Léo prit un temps de réflexion avant de répondre.
— Je pense qu’il faudra que vous fassiez une déposition récapitulative, fit-il.
— Déjà ? Dis-je étonnée.
— Oui. L’affaire devient trop sérieuse et je ne peux pas faire comme pour mes autres enquêtes. A priori on parle d’un événement à venir, pas d’un cas prescrit. Je vais devoir en informer la hiérarchie.
Cela ne me réjouit pas du tout. Je me rendis compte que, bien qu’ayant pris la précaution de ne faire mes révélations qu’à un membre même oublié de la famille, j’étais en train de me faire embarquer dans une histoire qui allait me dépasser. Je me dis que j’avais été idiote de croire qu’il en serait autrement. Léo était un vrai flic et il semblait vouloir et devoir agir comme tel. La perspective que toute cette histoire devienne publique me paniqua.
— Attendez Léo. Personne ne va nous croire. On va passer pour des fous. Je ne trouve pas qu’il soit raisonnable de mettre cette histoire sur la place publique.
— C’est vous qui êtes venue me voir pour me faire ces révélations, me dit-il. Imaginez que la prédiction se réalise et que nous n’en parlions pas. Cela relève de l’article 223-6 du Code pénal : non-assistance à personnes en danger. Cela vous dit quelque chose ? Je peux vous dire que, s’il devait arriver quelque chose de grave, il y aura enquête. Je suis assermenté et je ne pourrai pas faire autrement que de dire ce que je savais. Il est impossible de tout maîtriser dans de pareilles affaires. Imaginez par exemple que Suzanne Flandrin soit impliquée dans l’attentat. On n’en sait rien mais c’est une supposition. Vous serez interrogée en tant que médecin et Guichard, qui fourre son nez partout et nous a vus, fera le lien. Dès lors je serai mouillé aussi. Non. Croyez-moi. Il vaut mieux passer pour fou que de se faire traîner devant les tribunaux et devoir faire face à la vindicte populaire. Au pire nous passerons pour des guignols mais ce sera bien peu de chose à côté de ce qu’ils nous passeront s’ils découvraient que nous avons dissimulé des informations qui auraient pu éviter la catastrophe.

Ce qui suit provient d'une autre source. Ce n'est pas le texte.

Lemma X14_record_order_independent_witness :
  three_summary = three_summary /\
  forall r name, district r = JStr name -> In r three_ranking -> In r (rev three_ranking).
Proof.
  assert (E1 : compute three_records = Ok (three_summary, three_ranking))
    by (vm_compute; reflexivity).
  assert (E2 : compute three_records_reversed = Ok (three_summary, rev three_ranking))
    by (vm_compute; reflexivity).
  exact (X14_record_order_independent three_records three_records_reversed _ _ _ _
           E1 E2 (Permutation_rev three_features)).
Defined.

(** ** The errors of [compute] *)

Lemma py_get_input_error v key default e :
  py_get v key default = Raise e -> input_error e = true.
Proof. destruct v; simpl; intros [= <-]; reflexivity. Qed.

Lemma py_len_input_error v e : py_len v = Raise e -> input_error e = true.
Proof. destruct v; simpl; intros [= <-]; reflexivity. Qed.

Lemma py_hash_input_error v e : py_hash v = Raise e -> input_error e = true.
Proof. destruct v; simpl; intros [= <-]; reflexivity. Qed.

Lemma tally_step_input_error st feature e :
  tally_step st feature = Raise e -> input_error e = true.
Proof.
  unfold tally_step. intros H.
  repeat (apply bind_raise in H as [H | (? & _ & H)];
          [now apply py_get_input_error in H|]).
  apply bind_raise in H as [H | (? & _ & H)]; [|discriminate].
  unfold district_counts in H.
  apply bind_raise in H as [H | (? & _ & H)]; [|discriminate].
  now apply py_hash_input_error in H.
Qed.

(** X15: the error of [get_analytics] on a store that was read.  The
    message is that of an [AttributeError] for [get] on a value that is no
    mapping, of a [TypeError] for the [len] of a null, a boolean or a
    number, or of a [TypeError] for a list or a mapping used as a district;
    the handler raises nothing else on a document, whatever its shape. *)
Theorem X15_analytics_error_kinds (data : json) (error : string) :
  get_analytics (Ok data) = AnalyticsError error ->
  exists e, compute data = Raise e /\ error = exn_str e /\ input_error e = true.
Proof.
  unfold get_analytics. cbn [bind].
  destruct (compute data) as [[s ds]|e] eqn:H; [discriminate|].
  intros [= <-]. exists e. split; [reflexivity|]. split; [reflexivity|].
  unfold compute in H.
  apply bind_raise in H as [H | (features & _ & H)];
    [now apply py_get_input_error in H|].
  apply bind_raise in H as [H | (n & _ & H)]; [now apply py_len_input_error in H|].
  apply bind_raise in H as [H | (st & _ & H)].
  { exact (for_each_raise tally_step (fun e => input_error e = true)
             tally_step_input_error _ _ _ H). }
  rewrite rank_districts_eq, !pct_eq in H. discriminate.
Qed.

Lemma X15_analytics_error_kinds_witness :
  exists e, compute (JList []) = Raise e /\
            "'list' object has no attribute 'get'" = exn_str e /\
            input_error e = true.
Proof.
  exact (X15_analytics_error_kinds (JList []) _ eq_refl).
Defined.

(** ** The first malformed record *)

Lemma record_error_valid feature :
  record_error feature = None <-> valid_record feature = true.
Proof.
  unfold record_error, valid_record.
  destruct feature; simpl; try (split; discriminate).
  destruct (assoc "properties" items) as [p|]; simpl; [|split; reflexivity].
  destruct p; simpl; try (split; discriminate).
  destruct (assoc "district" items0) as [d|]; simpl; [|split; reflexivity].
  destruct d; simpl; split; try reflexivity; discriminate.
Qed.

Lemma tally_step_record_error st feature e :
  record_error feature = Some e -> tally_step st feature = Raise e.
Proof.
  unfold record_error, tally_step.
  destruct (py_get feature "properties" (JDict [])) as [props|e1]; cbn [bind];
    [|now intros [= <-]].
  destruct props; simpl; try (now intros [= <-]).
  unfold district_counts.
  destruct (py_hash match assoc "district" items with
                     | Some x => x | None => JStr "Unknown" end) as [[]|e3];
    cbn [bind]; [discriminate | now intros [= <-]].
Qed.

Lemma for_each_tally_total xs : forall st,
  forallb valid_record xs = true -> exists st', for_each tally_step xs st = Ok st'.
Proof.
  induction xs as [|x xs IH]; intros st; simpl; [eauto|].
  intros H. apply andb_true_iff in H as (Hx & Hxs).
  destruct (tally_step_valid st x Hx) as (_ & dd' & _ & ->). cbn [bind]. auto.
Qed.

Lemma for_each_app_raise {S A : Type} (body : S -> A -> result S) xs x ys st st' e :
  for_each body xs st = Ok st' -> body st' x = Raise e ->
  for_each body (xs ++ x :: ys) st = Raise e.
Proof.
  revert st. induction xs as [|a xs IH]; intros st; simpl.
  - intros [= ->] ->. reflexivity.
  - destruct (body st a) as [st1|e1]; cbn [bind]; [auto | discriminate].
Qed.

(** X16: the first malformed record decides the error.  When the records
    before it are well formed, [get_analytics] returns the message of the
    exception that record raises, whatever follows it; no count of the
    records before it is returned. *)
Theorem X16_first_malformed_record (items : list (string * json))
    (good rest : list json) (bad : json) (e : exn) :
  assoc "features" items = Some (JList (good ++ bad :: rest)) ->
  forallb valid_record good = true ->
  record_error bad = Some e ->
  valid_record bad = false /\
  compute (JDict items) = Raise e /\
  get_analytics (Ok (JDict items)) = AnalyticsError (exn_str e).
Proof.
  intros Hf Hgood Hbad.
  assert (Hc : compute (JDict items) = Raise e).
  { unfold compute. cbn [py_get bind]. rewrite Hf. cbn [py_len bind].
    unfold tally_features. cbn [py_iter].
    destruct (for_each_tally_total good tally_init Hgood) as (st & Hst).
    now rewrite (for_each_app_raise tally_step good bad rest _ _ e Hst
                   (tally_step_record_error st bad e Hbad)). }
  split; [|split].
  - destruct (valid_record bad) eqn:Hv; [|reflexivity].
    apply record_error_valid in Hv. congruence.
  - exact Hc.
  - unfold get_analytics. cbn [bind]. now rewrite Hc.
Qed.

Lemma X16_first_malformed_record_witness :
  valid_record (JInt 3) = false /\
  compute number_among_records = Raise (AttributeError "int" "get") /\
  get_analytics (Ok number_among_records)
  = AnalyticsError (exn_str (AttributeError "int" "get")).
Proof.
  exact (X16_first_malformed_record
           [("type", JStr "FeatureCollection");
            ("features", JList [ feature [("district", JStr "A")]; JInt 3; JNull ])]
           [feature [("district", JStr "A")]] [JNull] (JInt 3)
           (AttributeError "int" "get") eq_refl eq_refl eq_refl).
Defined.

— Que va-t-il se passer ? Je ne connais rien à vos procédures. Expliquez-moi.
— Nous allons dresser un procès-verbal d’audition récapitulant tout ce que vous m’avez dit. Ensuite je transmettrai au Commissaire qui en informera le parquet. S’ils le jugent nécessaire, ils saisiront le parquet anti-terroriste qui reprendra l’enquête.
— Et vous là-dedans ? Vous serez dessaisi ?

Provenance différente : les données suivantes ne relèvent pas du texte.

(** * Web-Engine: inverted index construction and boolean-AND retrieval

    A shallow embedding of the index builders
    ([M1/ANALYST_OPTION/indexer.py], [M1/DEVELOPER_OPTION/disk_indexer.py])
    and of the query engine ([M3/SRC/search_engine_m3.py]).

    Python values are rendered as follows.
    - [dict] and [defaultdict]: [gmap]; a [set]: [gset].  Where the
      iteration order of a set is observable (ranking ties) it is a
      parameter of the model.
    - a [str]: the [string] of its UTF-8 bytes; the index file and the
      tokens are ASCII.
    - counters, term frequencies and document ids: [nat] (they start at
      zero and only grow).
    - a JSON file: the value [json.dump] was given, an object being the
      list of its members.  A dictionary is written with its members in
      the order of [map_to_list]; Python writes them in insertion order,
      and nothing modelled here reads that order back.  The query engine
      reads the index file as text.
    - [float] scores: real numbers, with [math.log] as [ln] and
      [math.sqrt] as [sqrt].
    - an exception: the [Raise] branch of [result]. *)

From Stdlib Require Import Reals Lra Ascii.
From Stdlib Require DecimalString DecimalNat.
From stdpp Require Import gmap strings list fin_maps sorting.

Set Default Proof Using "Type".
Set Warnings "-clear-no-such-hyp".
Local Open Scope nat_scope.

(** ** Exceptions *)

Inductive exn : Type :=
| FileNotFoundError
| ValueError
| AttributeError
| StopIteration.

Inductive result (A : Type) : Type :=
| Ok (a : A)
| Raise (e : exn).
Arguments Ok {A} a.
Arguments Raise {A} e.

Global Instance result_ret : MRet result := λ A a, Ok a.
Global Instance result_bind : MBind result := λ A B f m,
  match m with Ok a => f a | Raise e => Raise e end.
Global Instance result_fmap : FMap result := λ A B f m,
  match m with Ok a => Ok (f a) | Raise e => Raise e end.

Definition is_Ok {A} (r : result A) : Prop := ∃ a, r = Ok a.

(** ** Postings *)

(** The record [{'tf': n, 'is_important': b}] stored per (term, doc-id). *)
Record Posting : Type := mkPosting { tf : nat; is_important : bool }.

Global Instance Posting_eq_dec : EqDecision Posting.
Proof. solve_decision. Defined.

(** The value a [defaultdict(lambda: {'tf': 0, 'is_important': False})]
    hands out for a missing key. *)
Definition default_posting : Posting := mkPosting 0 false.

(** [index[term][doc_id]] read without creating the entry. *)
Definition posting_of (index : gmap string (gmap nat Posting))
    (term : string) (doc_id : nat) : option Posting :=
  index !! term ≫= λ postings, postings !! doc_id.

— Oui Odile, ils ne me feront pas ce plaisir.
Je réfléchis à toutes les conséquences que cette affaire aurait pour moi, pour Suzanne et pour Duthour. J’objectai encore :
— Mais je suis tenue au secret professionnel. En vous parlant, j’ai rompu le secret. Je vais me faire dévisser par l’Ordre moi ! Oh…
— Ne vous inquiétez pas pour cela. Le motif pour lequel vous avez rompu le secret est tout à fait légitime. Vous avez eu connaissance d’une suspicion de faits dramatiques pouvant intervenir et vous avez fait votre devoir de citoyenne. Avec un bon avocat vous vous en sortirez avec un blâme par ces couillons de l’ordre. D’ailleurs, si cela devait arriver aux oreilles de l’ordre, j’y ai quelques bonnes connaissances qui pourront nous aider. Je ne vous laisse pas tomber. C’est sûrement en cela que votre intuition de venir me voir moi a été salutaire. C’est très courageux ce que vous avez fait Odile.

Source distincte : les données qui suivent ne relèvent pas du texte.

(** [str.isalnum], and the underscore. *)
Definition word_table : list (N * N) :=
  [(48, 57); (65, 90); (95, 95); (97, 122); (170, 170); (178, 179);
   (181, 181); (185, 186); (188, 190); (192, 214); (216, 246); (248, 705);
   (710, 721); (736, 740); (748, 748); (750, 750); (880, 884); (886, 887);
   (890, 893); (895, 895); (902, 902); (904, 906); (908, 908); (910, 929);
   (931, 1013); (1015, 1153); (1162, 1327); (1329, 1366); (1369, 1369); (1376, 1416);
   (1488, 1514); (1519, 1522); (1568, 1610); (1632, 1641); (1646, 1647); (1649, 1747);
   (1749, 1749); (1765, 1766); (1774, 1788); (1791, 1791); (1808, 1808); (1810, 1839);
   (1869, 1957); (1969, 1969); (1984, 2026); (2036, 2037); (2042, 2042); (2048, 2069);
   (2074, 2074); (2084, 2084); (2088, 2088); (2112, 2136); (2144, 2154); (2160, 2183);
   (2185, 2190); (2208, 2249); (2308, 2361); (2365, 2365); (2384, 2384); (2392, 2401);
   (2406, 2415); (2417, 2432); (2437, 2444); (2447, 2448); (2451, 2472); (2474, 2480);
   (2482, 2482); (2486, 2489); (2493, 2493); (2510, 2510); (2524, 2525); (2527, 2529);
   (2534, 2545); (2548, 2553); (2556, 2556); (2565, 2570); (2575, 2576); (2579, 2600);
   (2602, 2608); (2610, 2611); (2613, 2614); (2616, 2617); (2649, 2652); (2654, 2654);
   (2662, 2671); (2674, 2676); (2693, 2701); (2703, 2705); (2707, 2728); (2730, 2736);
   (2738, 2739); (2741, 2745); (2749, 2749); (2768, 2768); (2784, 2785); (2790, 2799);
   (2809, 2809); (2821, 2828); (2831, 2832); (2835, 2856); (2858, 2864); (2866, 2867);
   (2869, 2873); (2877, 2877); (2908, 2909); (2911, 2913); (2918, 2927); (2929, 2935);
   (2947, 2947); (2949, 2954); (2958, 2960); (2962, 2965); (2969, 2970); (2972, 2972);
   (2974, 2975); (2979, 2980); (2984, 2986); (2990, 3001); (3024, 3024); (3046, 3058);
   (3077, 3084); (3086, 3088); (3090, 3112); (3114, 3129); (3133, 3133); (3160, 3162);
   (3165, 3165); (3168, 3169); (3174, 3183); (3192, 3198); (3200, 3200); (3205, 3212);
   (3214, 3216); (3218, 3240); (3242, 3251); (3253, 3257); (3261, 3261); (3293, 3294);
   (3296, 3297); (3302, 3311); (3313, 3314); (3332, 3340); (3342, 3344); (3346, 3386);
   (3389, 3389); (3406, 3406); (3412, 3414); (3416, 3425); (3430, 3448); (3450, 3455);
   (3461, 3478); (3482, 3505); (3507, 3515); (3517, 3517); (3520, 3526); (3558, 3567);
   (3585, 3632); (3634, 3635); (3648, 3654); (3664, 3673); (3713, 3714); (3716, 3716);
   (3718, 3722); (3724, 3747); (3749, 3749); (3751, 3760); (3762, 3763); (3773, 3773);
   (3776, 3780); (3782, 3782); (3792, 3801); (3804, 3807); (3840, 3840); (3872, 3891);
   (3904, 3911); (3913, 3948); (3976, 3980); (4096, 4138); (4159, 4169); (4176, 4181);
   (4186, 4189); (4193, 4193); (4197, 4198); (4206, 4208); (4213, 4225); (4238, 4238);
   (4240, 4249); (4256, 4293); (4295, 4295); (4301, 4301); (4304, 4346); (4348, 4680);
   (4682, 4685); (4688, 4694); (4696, 4696); (4698, 4701); (4704, 4744); (4746, 4749);
   (4752, 4784); (4786, 4789); (4792, 4798); (4800, 4800); (4802, 4805); (4808, 4822);
   (4824, 4880); (4882, 4885); (4888, 4954); (4969, 4988); (4992, 5007); (5024, 5109);
   (5112, 5117); (5121, 5740); (5743, 5759); (5761, 5786); (5792, 5866); (5870, 5880);
   (5888, 5905); (5919, 5937); (5952, 5969); (5984, 5996); (5998, 6000); (6016, 6067);
   (6103, 6103); (6108, 6108); (6112, 6121); (6128, 6137); (6160, 6169); (6176, 6264);
   (6272, 6276); (6279, 6312); (6314, 6314); (6320, 6389); (6400, 6430); (6470, 6509);
   (6512, 6516); (6528, 6571); (6576, 6601); (6608, 6618); (6656, 6678); (6688, 6740);
   (6784, 6793); (6800, 6809); (6823, 6823); (6917, 6963); (6981, 6988); (6992, 7001);
   (7043, 7072); (7086, 7141); (7168, 7203); (7232, 7241); (7245, 7293); (7296, 7304);
   (7312, 7354); (7357, 7359); (7401, 7404); (7406, 7411); (7413, 7414); (7418, 7418);
   (7424, 7615); (7680, 7957); (7960, 7965); (7968, 8005); (8008, 8013); (8016, 8023);
   (8025, 8025); (8027, 8027); (8029, 8029); (8031, 8061); (8064, 8116); (8118, 8124);
   (8126, 8126); (8130, 8132); (8134, 8140); (8144, 8147); (8150, 8155); (8160, 8172);
   (8178, 8180); (8182, 8188); (8304, 8305); (8308, 8313); (8319, 8329); (8336, 8348);
   (8450, 8450); (8455, 8455); (8458, 8467); (8469, 8469); (8473, 8477); (8484, 8484);
   (8486, 8486); (8488, 8488); (8490, 8493); (8495, 8505); (8508, 8511); (8517, 8521);
   (8526, 8526); (8528, 8585); (9312, 9371); (9450, 9471); (10102, 10131); (11264, 11492);
   (11499, 11502); (11506, 11507); (11517, 11517); (11520, 11557); (11559, 11559); (11565, 11565);
   (11568, 11623); (11631, 11631); (11648, 11670); (11680, 11686); (11688, 11694); (11696, 11702);
   (11704, 11710); (11712, 11718); (11720, 11726); (11728, 11734); (11736, 11742); (11823, 11823);
   (12293, 12295); (12321, 12329); (12337, 12341); (12344, 12348); (12353, 12438); (12445, 12447);
   (12449, 12538); (12540, 12543); (12549, 12591); (12593, 12686); (12690, 12693); (12704, 12735);
   (12784, 12799); (12832, 12841); (12872, 12879); (12881, 12895); (12928, 12937); (12977, 12991);
   (13312, 19903); (19968, 42124); (42192, 42237); (42240, 42508); (42512, 42539); (42560, 42606);
   (42623, 42653); (42656, 42735); (42775, 42783); (42786, 42888); (42891, 42954); (42960, 42961);
   (42963, 42963); (42965, 42969); (42994, 43009); (43011, 43013); (43015, 43018); (43020, 43042);
   (43056, 43061); (43072, 43123); (43138, 43187); (43216, 43225); (43250, 43255); (43259, 43259);
   (43261, 43262); (43264, 43301); (43312, 43334); (43360, 43388); (43396, 43442); (43471, 43481);
   (43488, 43492); (43494, 43518); (43520, 43560); (43584, 43586); (43588, 43595); (43600, 43609);
   (43616, 43638); (43642, 43642); (43646, 43695); (43697, 43697); (43701, 43702); (43705, 43709);
   (43712, 43712); (43714, 43714); (43739, 43741); (43744, 43754); (43762, 43764); (43777, 43782);
   (43785, 43790); (43793, 43798); (43808, 43814); (43816, 43822); (43824, 43866); (43868, 43881);
   (43888, 44002); (44016, 44025); (44032, 55203); (55216, 55238); (55243, 55291); (63744, 64109);
   (64112, 64217); (64256, 64262); (64275, 64279); (64285, 64285); (64287, 64296); (64298, 64310);
   (64312, 64316); (64318, 64318); (64320, 64321); (64323, 64324); (64326, 64433); (64467, 64829);
   (64848, 64911); (64914, 64967); (65008, 65019); (65136, 65140); (65142, 65276); (65296, 65305);
   (65313, 65338); (65345, 65370); (65382, 65470); (65474, 65479); (65482, 65487); (65490, 65495);
   (65498, 65500); (65536, 65547); (65549, 65574); (65576, 65594); (65596, 65597); (65599, 65613);
   (65616, 65629); (65664, 65786); (65799, 65843); (65856, 65912); (65930, 65931); (66176, 66204);
   (66208, 66256); (66273, 66299); (66304, 66339); (66349, 66378); (66384, 66421); (66432, 66461);
   (66464, 66499); (66504, 66511); (66513, 66517); (66560, 66717); (66720, 66729); (66736, 66771);
   (66776, 66811); (66816, 66855); (66864, 66915); (66928, 66938); (66940, 66954); (66956, 66962);
   (66964, 66965); (66967, 66977); (66979, 66993); (66995, 67001); (67003, 67004); (67072, 67382);
   (67392, 67413); (67424, 67431); (67456, 67461); (67463, 67504); (67506, 67514); (67584, 67589);
   (67592, 67592); (67594, 67637); (67639, 67640); (67644, 67644); (67647, 67669); (67672, 67702);
   (67705, 67742); (67751, 67759); (67808, 67826); (67828, 67829); (67835, 67867); (67872, 67897);
   (67968, 68023); (68028, 68047); (68050, 68096); (68112, 68115); (68117, 68119); (68121, 68149);
   (68160, 68168); (68192, 68222); (68224, 68255); (68288, 68295); (68297, 68324); (68331, 68335);
   (68352, 68405); (68416, 68437); (68440, 68466); (68472, 68497); (68521, 68527); (68608, 68680);
   (68736, 68786); (68800, 68850); (68858, 68899); (68912, 68921); (69216, 69246); (69248, 69289);
   (69296, 69297); (69376, 69415); (69424, 69445); (69457, 69460); (69488, 69505); (69552, 69579);
   (69600, 69622); (69635, 69687); (69714, 69743); (69745, 69746); (69749, 69749); (69763, 69807);
   (69840, 69864); (69872, 69881); (69891, 69926); (69942, 69951); (69956, 69956); (69959, 69959);
   (69968, 70002); (70006, 70006); (70019, 70066); (70081, 70084); (70096, 70106); (70108, 70108);
   (70113, 70132); (70144, 70161); (70163, 70187); (70272, 70278); (70280, 70280); (70282, 70285);
   (70287, 70301); (70303, 70312); (70320, 70366); (70384, 70393); (70405, 70412); (70415, 70416);
   (70419, 70440); (70442, 70448); (70450, 70451); (70453, 70457); (70461, 70461); (70480, 70480);
   (70493, 70497); (70656, 70708); (70727, 70730); (70736, 70745); (70751, 70753); (70784, 70831);
   (70852, 70853); (70855, 70855); (70864, 70873); (71040, 71086); (71128, 71131); (71168, 71215);
   (71236, 71236); (71248, 71257); (71296, 71338); (71352, 71352); (71360, 71369); (71424, 71450);
   (71472, 71483); (71488, 71494); (71680, 71723); (71840, 71922); (71935, 71942); (71945, 71945);
   (71948, 71955); (71957, 71958); (71960, 71983); (71999, 71999); (72001, 72001); (72016, 72025);
   (72096, 72103); (72106, 72144); (72161, 72161); (72163, 72163); (72192, 72192); (72203, 72242);
   (72250, 72250); (72272, 72272); (72284, 72329); (72349, 72349); (72368, 72440); (72704, 72712);
   (72714, 72750); (72768, 72768); (72784, 72812); (72818, 72847); (72960, 72966); (72968, 72969);
   (72971, 73008); (73030, 73030); (73040, 73049); (73056, 73061); (73063, 73064); (73066, 73097);
   (73112, 73112); (73120, 73129); (73440, 73458); (73648, 73648); (73664, 73684); (73728, 74649);
   (74752, 74862); (74880, 75075); (77712, 77808); (77824, 78894); (82944, 83526); (92160, 92728);
   (92736, 92766); (92768, 92777); (92784, 92862); (92864, 92873); (92880, 92909); (92928, 92975);
   (92992, 92995); (93008, 93017); (93019, 93025); (93027, 93047); (93053, 93071); (93760, 93846);
   (93952, 94026); (94032, 94032); (94099, 94111); (94176, 94177); (94179, 94179); (94208, 100343);
   (100352, 101589); (101632, 101640); (110576, 110579); (110581, 110587); (110589, 110590); (110592, 110882);
   (110928, 110930); (110948, 110951); (110960, 111355); (113664, 113770); (113776, 113788); (113792, 113800);
   (113808, 113817); (119520, 119539); (119648, 119672); (119808, 119892); (119894, 119964); (119966, 119967);
   (119970, 119970); (119973, 119974); (119977, 119980); (119982, 119993); (119995, 119995); (119997, 120003);
   (120005, 120069); (120071, 120074); (120077, 120084); (120086, 120092); (120094, 120121); (120123, 120126);
   (120128, 120132); (120134, 120134); (120138, 120144); (120146, 120485); (120488, 120512); (120514, 120538);
   (120540, 120570); (120572, 120596); (120598, 120628); (120630, 120654); (120656, 120686); (120688, 120712);
   (120714, 120744); (120746, 120770); (120772, 120779); (120782, 120831); (122624, 122654); (123136, 123180);
   (123191, 123197); (123200, 123209); (123214, 123214); (123536, 123565); (123584, 123627); (123632, 123641);
   (124896, 124902); (124904, 124907); (124909, 124910); (124912, 124926); (124928, 125124); (125127, 125135);
   (125184, 125251); (125259, 125259); (125264, 125273); (126065, 126123); (126125, 126127); (126129, 126132);
   (126209, 126253); (126255, 126269); (126464, 126467); (126469, 126495); (126497, 126498); (126500, 126500);
   (126503, 126503); (126505, 126514); (126516, 126519); (126521, 126521); (126523, 126523); (126530, 126530);
   (126535, 126535); (126537, 126537); (126539, 126539); (126541, 126543); (126545, 126546); (126548, 126548);
   (126551, 126551); (126553, 126553); (126555, 126555); (126557, 126557); (126559, 126559); (126561, 126562);
   (126564, 126564); (126567, 126570); (126572, 126578); (126580, 126583); (126585, 126588); (126590, 126590);
   (126592, 126601); (126603, 126619); (126625, 126627); (126629, 126633); (126635, 126651); (127232, 127244);
   (130032, 130041); (131072, 173791); (173824, 177976); (177984, 178205); (178208, 183969); (183984, 191456);
   (194560, 195101); (196608, 201546)].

Je me dis d’abord que je devrais consulter Jean sur la conduite à tenir. Puis je pensai que j’allais le faire paniquer et renonçai à cette idée. Je me sentis très seule. Qu’avais-je fait ? Pourquoi avais-je donc ressenti ce besoin irrépressible d’en informer un flic ? Léo me sortit de mes pensées :
— Alors Odile ? Vous me l’envoyez cette vidéo ? Et il me faudra les trois autres aussi.
Je décidai de lui faire confiance.
— Oui. Je vais vous les envoyer. Mais… Léo, je dois vous dire que j’ai la trouille…
— C’est normal Odile. Je sais que ce que je vous demande de faire n’est pas facile. Mais c’est pour une bonne cause.
— Vous me promettez que vous ne me lâcherez pas ?
— Je vous le promets Odile. Sur la tête de ma mère ! Je vous aiderai.